PREDICTION OF RAINFALL-GENERATED SOIL EROSION PROCESSES WITH ARTIFICIAL NEURAL NETWORKS AND GIS


KNOBLOCH, Andreas, NOACK, Silke, BARTH, Andreas, ZEIDLER, Matthias Karl, ETZOLD, Sven and BENNEWITZ, Evelyn, Beak Consultants GmbH, Am St. Niclas Schacht 13, Freiberg, 09599, Germany, andreas.knobloch@beak.de

Natural events such as rainfall-generated soil erosion processes are usually caused by complex interaction of factors. Due to the lack of data and knowledge about the details of many geo-processes, mathematical and analytical models cannot be successfully applied with reasonable effort. Methods of artificial intelligence (artificial neural networks: ANN) on the other hand represent a reliable tool to analyse the causal relationships based on the available knowledge. This approach is working with a reasonable effort in terms of data processing, model design and computation time. The software advangeo® was developed by Beak to enable ESRI ArcGIS users to apply methods of ANN on raster geodata.

Advangeo® has been used in three different case studies to predict the probability of extensive soil erosion, soil creeping and the formation of erosion gullies. The first two study areas, Klingenberg and Tharandt / Freital, are located in the Weisseritz catchment in Saxony, Germany. The third study site, Limpopo region, is located in the northeastern region of South Africa. In all three areas, precipitation events characterized by long durations and/or high intensities lead to the dislocation of soil material.

The main controlling factors governing the soil erosion include terrain attributes (slope and flow accumulation; to a lesser extent aspect, profile and plan curvature and flow length); percent composition of top soil (i.e. soil particle size – fine, medium, coarse); dip direction of covering geological units and land use (e.g. arable land, pastures, forests, urban areas).

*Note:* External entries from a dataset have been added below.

(* ===== verification/ParserComplete.v ===== *)
(** The bits of a well-formed payload are parsed to that payload: the loop over the rules
    fills in one member after the other ([fill]), and what it remembers in local variables
    is what the payload says ([locals_of]). *)

From Stdlib Require Import Strings.String.
From stdpp Require Import gmap strings.
From S2P Require Import Prelude TrafficSelector Bits Payloads Parser Encoding ParserSpec.
#[local] Open Scope Z_scope.

(** * Members *)

Lemma lookup_clear {A} ms (mem : gmap string A) k :
  clear ms mem !! k = if decide (k ∈ ms) then None else mem !! k.
Proof.
  induction ms as [|m ms IH].
  { destruct (decide (k ∈ [])) as [H|]; [by apply elem_of_nil in H|done]. }
  change (clear (m :: ms) mem) with (delete m (clear ms mem)).
  destruct (decide (k = m)) as [->|Hn].
  - rewrite lookup_delete_eq, decide_True; [done|left].
  - rewrite lookup_delete_ne, IH by done. apply decide_ext. rewrite elem_of_cons. naive_solver.
Qed.

Definition fill_rule (p : payload) (r : encoding_rule) (q : payload) : payload :=
  let m := offset r in
  match rule_type r with
  | IKE_SPI | SPI | CHUNK_DATA | ADDRESS | ENCRYPTED_DATA => set_bytes m (bytes m p) q
  | ATTRIBUTE_VALUE => if value_format p =? 0 then set_bytes m (bytes m p) q else q
  | PAYLOAD_LIST _ => set_elements (elements p) q
  | _ => set_num m (num m p) q
  end.

Definition fill (p : payload) (rs : list encoding_rule) (q : payload) : payload :=
  fold_left (fun q r => fill_rule p r q) rs q.

Definition local_rule (p : payload) (r : encoding_rule) (l : locals) : locals :=
  let v := num (offset r) p in
  match rule_type r with
  | PAYLOAD_LENGTH => with_payload_length v l
  | SPI_SIZE => with_spi_size v l
  | ATTRIBUTE_FORMAT => with_attribute_format v l
  | ATTRIBUTE_LENGTH | ATTRIBUTE_LENGTH_OR_VALUE => with_attribute_length v l
  | TS_TYPE => with_ts_type v l
  | _ => l
  end.

Definition locals_of (p : payload) (rs : list encoding_rule) : locals :=
  fold_left (fun l r => local_rule p r l) rs no_locals.

Lemma fill_snoc p rs r q : fill p (rs ++ [r]) q = fill_rule p r (fill p rs q).
Proof. unfold fill. by rewrite fold_left_app. Qed.
Lemma locals_snoc p rs r : locals_of p (rs ++ [r]) = local_rule p r (locals_of p rs).
Proof. unfold locals_of. by rewrite fold_left_app. Qed.

Lemma fill_kind p rs q : same_kind q (fill p rs q).
Proof.
  induction rs as [|r rs IH] using rev_ind; [done|]. rewrite fill_snoc.
  unfold fill_rule. destruct IH. destruct (rule_type r); try case_match; by split.
Qed.

Lemma members_snoc f rs r k :
  k ∈ offset <$> List.filter f (rs ++ [r]) <->
  k ∈ offset <$> List.filter f rs \/ f r = true /\ k = offset r.
Proof.
  rewrite List.filter_app, fmap_app, elem_of_app. cbn. destruct (f r); cbn.
  - rewrite list_elem_of_singleton. naive_solver.
  - rewrite elem_of_nil. naive_solver.
Qed.

Lemma fill_nums p rs q k :
  nums (fill p rs q) !! k =
  if decide (k ∈ num_members rs) then (if decide (num k p = 0) then None else Some (num k p))
  else nums q !! k.
Proof.
  induction rs as [|r rs IH] using rev_ind.
  { destruct (decide (k ∈ num_members [])) as [H|]; [by apply elem_of_nil in H|done]. }
  rewrite fill_snoc. unfold num_members in *.
  destruct (is_num_rule r) eqn:E.
  - assert (fill_rule p r (fill p rs q) = set_num (offset r) (num (offset r) p) (fill p rs q)) as ->.
    { destruct r as [[] m]; done. }
    cbn [nums set_num]. rewrite lookup_store, IH.
    destruct (decide (k = offset r)) as [->|Hk].
    + rewrite (decide_True (P := offset r ∈ _)); [done|]. apply members_snoc. auto.
    + apply decide_ext. rewrite members_snoc. naive_solver.
  - assert (nums (fill_rule p r (fill p rs q)) = nums (fill p rs q)) as ->.
    { unfold fill_rule. destruct r as [[] m]; try done. cbn [rule_type].
      by destruct (value_format p =? 0). }
    rewrite IH. apply decide_ext. rewrite members_snoc, E. naive_solver.
Qed.

Lemma fill_chunks p rs q k :
  (forall r, r ∈ rs -> rule_type r = ATTRIBUTE_VALUE -> value_format p <> 0 ->
   bytes (offset r) p = [] /\ chunks q !! offset r = None) ->
  chunks (fill p rs q) !! k =
  if decide (k ∈ bytes_members rs) then (if decide (bytes k p = []) then None else Some (bytes k p))
  else chunks q !! k.
Proof.
  induction rs as [|r rs IH] using rev_ind; intros Hv.
  { destruct (decide (k ∈ bytes_members [])) as [H|]; [by apply elem_of_nil in H|done]. }
  assert (Hr := Hv r ltac:(apply elem_of_app; right; left)).
  assert (IH' := IH ltac:(intros r' H'; apply Hv, elem_of_app; by left)). clear IH Hv.
  rewrite fill_snoc. unfold bytes_members in *.
  destruct (is_bytes_rule r) eqn:E.
  - destruct (decide (k = offset r)) as [->|Hk].
    + rewrite (decide_True (P := offset r ∈ _)) by (apply members_snoc; auto).
      destruct (decide (rule_type r = ATTRIBUTE_VALUE /\ value_format p <> 0)) as [[Ea Ef]|Hn].
      * destruct (Hr Ea Ef) as [Hb Hq]. rewrite (decide_True (P := bytes _ _ = [])) by done.
        destruct r as [ty m]. cbn in *. subst ty. cbn. rewrite (proj2 (Z.eqb_neq _ _) Ef).
        rewrite IH', Hq. repeat case_decide; done.
      * assert (fill_rule p r (fill p rs q) =
                set_bytes (offset r) (bytes (offset r) p) (fill p rs q)) as ->.
        { destruct r as [[] m]; try done. unfold fill_rule; cbn [rule_type offset] in *.
          destruct (Z.eqb_spec (value_format p) 0); [done|]. by destruct Hn. }
        cbn [chunks set_bytes]. rewrite lookup_store. repeat case_decide; done.
    + assert (chunks (fill_rule p r (fill p rs q)) !! k = chunks (fill p rs q) !! k) as ->.
      { assert (forall c x, chunks (set_bytes (offset r) c x) !! k = chunks x !! k) as G.
        { intros. cbn. rewrite lookup_store. by rewrite decide_False. }
        destruct r as [[] m]; cbn [fill_rule rule_type offset] in *; try done; try apply G.
        destruct (value_format p =? 0); [apply G|done]. }
      rewrite IH'. apply decide_ext. rewrite members_snoc. naive_solver.
  - assert (chunks (fill_rule p r (fill p rs q)) = chunks (fill p rs q)) as ->.
    { destruct r as [[] m]; done. }
    rewrite IH'. apply decide_ext. rewrite members_snoc, E. naive_solver.
Qed.

Lemma fill_elements p rs q :
  elements (fill p rs q) = if existsb is_list_rule rs then elements p else elements q.
Proof.
  induction rs as [|r rs IH] using rev_ind; [done|].
  rewrite fill_snoc, existsb_app. cbn [existsb]. rewrite orb_false_r.
  destruct (is_list_rule r) eqn:E.
  - rewrite orb_true_r. destruct r as [[] m]; done.
  - rewrite orb_false_r, <- IH. destruct r as [[] m]; try done.
    unfold fill_rule; cbn [rule_type]. by destruct (value_format p =? 0).
Qed.

Lemma as_created_unfold p : as_created p = true ->
  class p = class (base_of p) /\ type_ p = type_ (base_of p) /\
  clear (num_members (get_encoding_rules p)) (nums p)
    = clear (num_members (get_encoding_rules p)) (nums (base_of p)) /\
  clear (bytes_members (get_encoding_rules p)) (chunks p)
    = clear (bytes_members (get_encoding_rules p)) (chunks (base_of p)) /\
  map_Forall (fun _ v => v <> 0) (nums p) /\ map_Forall (fun _ c => c <> []) (chunks p) /\
  (existsb is_list_rule (get_encoding_rules p) = true \/ elements p = []).
Proof.
  unfold as_created. rewrite !andb_true_iff, orb_true_iff, !bool_decide_eq_true, Z.eqb_eq.
  intros. destruct (elements p); intuition congruence.
Qed.

Lemma num_canonical p k : map_Forall (fun _ v => v <> 0) (nums p) ->
  nums p !! k = if decide (num k p = 0) then None else Some (num k p).
Proof.
  intros H. unfold num. destruct (nums p !! k) eqn:E; cbn; [|done].
  rewrite decide_False; [done|]. exact (H _ _ E).
Qed.
Lemma bytes_canonical p k : map_Forall (fun _ c => c <> []) (chunks p) ->
  chunks p !! k = if decide (bytes k p = []) then None else Some (bytes k p).
Proof.
  intros H. unfold bytes. destruct (chunks p !! k) eqn:E; cbn; [|done].
  case_decide; [|done]. by destruct (H _ _ E).
Qed.

Lemma elements_base p : elements (base_of p) = [].
Proof.
  unfold base_of, payload_create. destruct (class p); try done;
    repeat match goal with |- context [if ?b then _ else _] => destruct b end; done.
Qed.

(** No constructor sets a value of an attribute. *)
Lemma attribute_value_base c t k :
  Rule ATTRIBUTE_VALUE k ∈ rules_of c t -> c = C_ATTRIBUTE \/ c = C_CONFIGURATION_ATTRIBUTE.
Proof.
  destruct c; cbn [rules_of]; auto;
    repeat match goal with |- context [if ?b then _ else _] => destruct b end;
    intros H%list_elem_of_In; exfalso; vm_compute in H; intuition congruence.
Qed.

Lemma payload_create_attribute t :
  class (payload_create t) = C_ATTRIBUTE \/ class (payload_create t) = C_CONFIGURATION_ATTRIBUTE ->
  chunks (payload_create t) = ∅.
Proof.
  unfold payload_create;
    repeat match goal with |- context [if ?b then _ else _] => destruct b end; try done.
  all: intros [H|H]; discriminate H.
Qed.

Lemma payload_ext p q : class p = class q -> type_ p = type_ q -> nums p = nums q ->
  chunks p = chunks q -> elements p = elements q -> p = q.
Proof. destruct p, q; cbn. congruence. Qed.

Lemma fill_all p : well_formed p = true -> fill p (get_encoding_rules p) (base_of p) = p.
Proof.
  intros (Hr & Hc & _)%well_formed_unfold.
  apply as_created_unfold in Hc as (Hcl & Hty & Hn & Hb & Zn & Zb & Hl).
  set (rs := get_encoding_rules p) in *.
  pose proof (fill_kind p rs (base_of p)) as [K1 K2].
  apply payload_ext; [congruence|congruence| | |].
  - apply map_eq. intros k. rewrite fill_nums.
    case_decide as Hk; [by rewrite num_canonical|].
    apply (f_equal (lookup k)) in Hn. rewrite !lookup_clear, !decide_False in Hn by done. done.
  - apply map_eq. intros k. rewrite fill_chunks.
    + case_decide as Hk; [by rewrite bytes_canonical|].
      apply (f_equal (lookup k)) in Hb. rewrite !lookup_clear, !decide_False in Hb by done. done.
    + intros r Hrs Hv Hf. rewrite Forall_forall in Hr. specialize (Hr r Hrs).
      unfold rule_ok in Hr. destruct r as [ty mm]. cbn in Hv. subst ty. cbn in Hr |- *.
      apply andb_true_iff in Hr as [_ Hr]. rewrite (proj2 (Z.eqb_neq _ _) Hf) in Hr.
      apply Z.eqb_eq, len_zero_inv in Hr. split; [done|].
      apply attribute_value_base in Hrs.
      assert (base_of p = payload_create (type_ p)) as Eb.
      { unfold base_of. destruct Hrs as [-> | ->]; done. }
      rewrite Eb, payload_create_attribute; [apply lookup_empty|]. rewrite <- Eb, <- Hcl. done.
  - rewrite fill_elements, elements_base. fold rs in Hl.
    destruct Hl as [-> | ->]; [done|]. by case_match.
Qed.

(** * Reading known bits *)

(** From one parser to the other [l] is read. *)
Record took (l : list bool) (this this' : parser) : Prop := {
  took_valid : valid this';
  took_input : input this' = input this;
  took_version : major_version this' = major_version this;
  took_bits : remaining this = l ++ remaining this';
}.

Lemma took_trans l k a b c : took l a b -> took k b c -> took (l ++ k) a c.
Proof. intros [] []. split; [done|congruence|congruence|]. rewrite <- app_assoc. congruence. Qed.

Lemma took_at l this this' : valid this -> took l this this' ->
  at_bit this' = at_bit this + Z.of_nat (length l).
Proof.
  intros Hv [V I M B]. pose proof (length_remaining _ Hv) as H1.
  pose proof (length_remaining _ V) as H2. rewrite B, length_app in H1. rewrite I in H2. lia.
Qed.

Lemma enough_app n this l rest :
  valid this -> remaining this = l ++ rest -> length l = n -> enough (Z.of_nat n) this = true.
Proof. intros Hv Hr Hn. apply enough_remaining; [done|]. rewrite Hr, length_app. lia. Qed.

Lemma took_seek l this rest : valid this -> remaining this = l ++ rest ->
  took l this (seek (at_bit this + Z.of_nat (length l)) this) /\
  remaining (seek (at_bit this + Z.of_nat (length l)) this) = rest.
Proof.
  intros Hv Hr. pose proof (enough_app _ _ _ _ Hv Hr eq_refl) as He.
  pose proof (remaining_seek _ _ Hv He) as Hs. rewrite Hr, drop_app_length in Hs.
  split; [|done]. split; [|done|done|congruence].
  apply (moved_valid _ _ _ (moved_seek _ _ Hv (Nat2Z.is_nonneg _) He)).
Qed.

Lemma read_bits n v this rest :
  valid this -> remaining this = bits n v ++ rest -> fits (Z.of_nat n) v = true ->
  exists this', read n this = Ok (v, this') /\ took (bits n v) this this' /\
  remaining this' = rest.
Proof.
  intros Hv Hr Hf. unfold fits in Hf. apply andb_true_iff in Hf as [H0%Z.leb_le H1%Z.ltb_lt].
  pose proof (took_seek _ _ _ Hv Hr) as Ht. rewrite length_bits in Ht.
  eexists. split; [|exact Ht]. unfold read.
  rewrite (enough_app n this _ _ Hv Hr (length_bits n v)). f_equal. f_equal.
  rewrite Hr, take_app_length' by (by rewrite length_bits).
  rewrite bits_val_bits. by apply Z.mod_small.
Qed.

For modeling, a Multi Layer Perceptron (MLP) approach was used. The artificial neural network was trained with various learning algorithms, activation functions and parameters. Acceptable results were attained with the Resilient Back Propagation (RPROP) algorithm, in combination with a sigmoid activation function.

Finally, the trained ANN model was used to plan erosion prevention measures. Landscape elements such as hedgerows were added into the model as barriers on slopes that were especially susceptible to erosional processes. The subsequent network run confirmed the successful mitigation of the predicted erosion processes. With this approach, prevention measures could be optimized (number and location of barriers), thereby facilitating the conservation of funds.